Third, India must focus
on counteracting the growing trend of fragmentation in education and research,
promote multidisciplinary research and facilitate the productive
cross-pollination of ideas that transcend disciplinary boundaries. This
requires the design of a curriculum embedded in an integrated
trans-disciplinary perspective of (scientific) knowledge and inquiry. This in
turn calls for an infrastructure of human knowledge that facilitates
trans-disciplinary connections and the integration of knowledge across
specializations, disciplines and even across traditional groupings like
‘natural sciences’, ‘social sciences’ and ‘humanities’.
Based on these three ideas, a new conception of
education is emerging at institutes like IISER-Pune. Compulsory courses in
mathematics, physics, chemistry and biology are complemented by compulsory
courses on rational inquiry to help students develop the capacity for knowledge
construction, validation and evaluation across a broad terrain of domains. These
range from mathematics and physics to philosophy, history and art. India’s
science education system might also consider another strategy whereby faculty
members audit each other’s courses and discuss their teaching to make
connections across courses. This would help students understand how seamlessly
the different courses flow into one another.

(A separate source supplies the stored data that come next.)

(** A list written in an option is enforced as written.  Digests in
    Base64, padded or not, separated by any mixture of commas and white space,
    are read by [ParseHashList] one by one; as a whitelist they let through
    exactly the destinations with one of these digests, as a blacklist exactly
    the others. *)
Theorem parsed_list_enforced (s : bytes) (hs xs : list bytes) (mode : Z) (quiet : bool)
    (d : Destination) (bs : bytes) :
  separated list_sep s hs → Forall2 digest_text hs xs → WriteToStream d = Some bs →
  let w := newAccessFilter (Some 1%positive) {[1%positive := MkAccessConfig mode (ParseHashList s) quiet]} in
  ParseHashList s = hs ∧
  (mode = AccessListModeWhitelist → (fst (IsAllowed (Some d) w) = true ↔ Sum256 bs ∈ xs)) ∧
  (mode = AccessListModeBlacklist → (fst (IsAllowed (Some d) w) = true ↔ Sum256 bs ∉ xs)).
Proof.
  intros Hs Hx Hd w. pose proof (ParseHashList_separated s hs Hs) as Hp. split; [done|].
  pose proof (in_sync_run (MkAccessConfig mode (ParseHashList s) quiet) []) as Hw.
  change (in_sync w) in Hw. pose proof (IsAllowed_sync (Some d) w Hw) as Ha.
  change (cfg w) with (MkAccessConfig mode (ParseHashList s) quiet) in Ha. cbn [Mode] in Ha.
  assert (listed (MkAccessConfig mode (ParseHashList s) quiet) (Sum256 bs) ↔ Sum256 bs ∈ xs) as Hl.
  { unfold listed. cbn [Hashes]. rewrite Hp. pose proof (separated_words _ _ _ Hs) as Hwd.
    clear -Hx Hwd. induction Hx as [|h x hs xs Hh _ IH]; [set_solver|].
    apply Forall_cons in Hwd as [[_ Hc] Hwd]. rewrite elem_of_cons, <- (IH Hwd).
    rewrite <- (digest_text_denotes h x _ Hh Hc). set_solver. }
  assert (∀ b : bool, b = true ↔ ¬ b = false) as Hb by (intros []; naive_solver).
  unfold AccessListModeWhitelist, AccessListModeBlacklist in *.
  split; intros ->; rewrite Hb, Ha.
  - split; [|naive_solver lia]. intros Hn. destruct (decide (Sum256 bs ∈ xs)); [done|].
    destruct Hn. exists d, bs. tauto.
  - split; [|naive_solver lia]. intros Hn Hin. apply Hn. exists d, bs. tauto.
Qed.
End Decisions.

(** ** Evaluations *)

Definition peer_ex : bytes := replicate 391 x02.

(** The digest of a destination as text, and a list with it in both forms. *)
Definition text_ex : bytes := encode (Sum256 peer_ex).
Definition option_ex : bytes := [x20] ++ text_ex ++ [x2c; x20] ++ take 43 (encode (Sum256 (x03 :: peer_ex))) ++ [x0a].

A well-developed science education program can help
India grow into an economic superpower by nurturing India’s youth to become
world-class researchers – not only in engineering and technology, but also in
pure science. To do this, relevant programs should encourage an integrated,
inquiry-oriented scientific education grounded in a trans-disciplinary
perspective of inquiry and knowledge. This approach demands an equal emphasis
on (scientific) knowledge and (scientific) inquiry, and combining
specialization in different disciplines with a broad-based multidisciplinary
and trans-disciplinary education.
As these initiatives are refined and strengthened,
the lessons that are picked up along the way can be extended throughout the
education system in general – in India and abroad.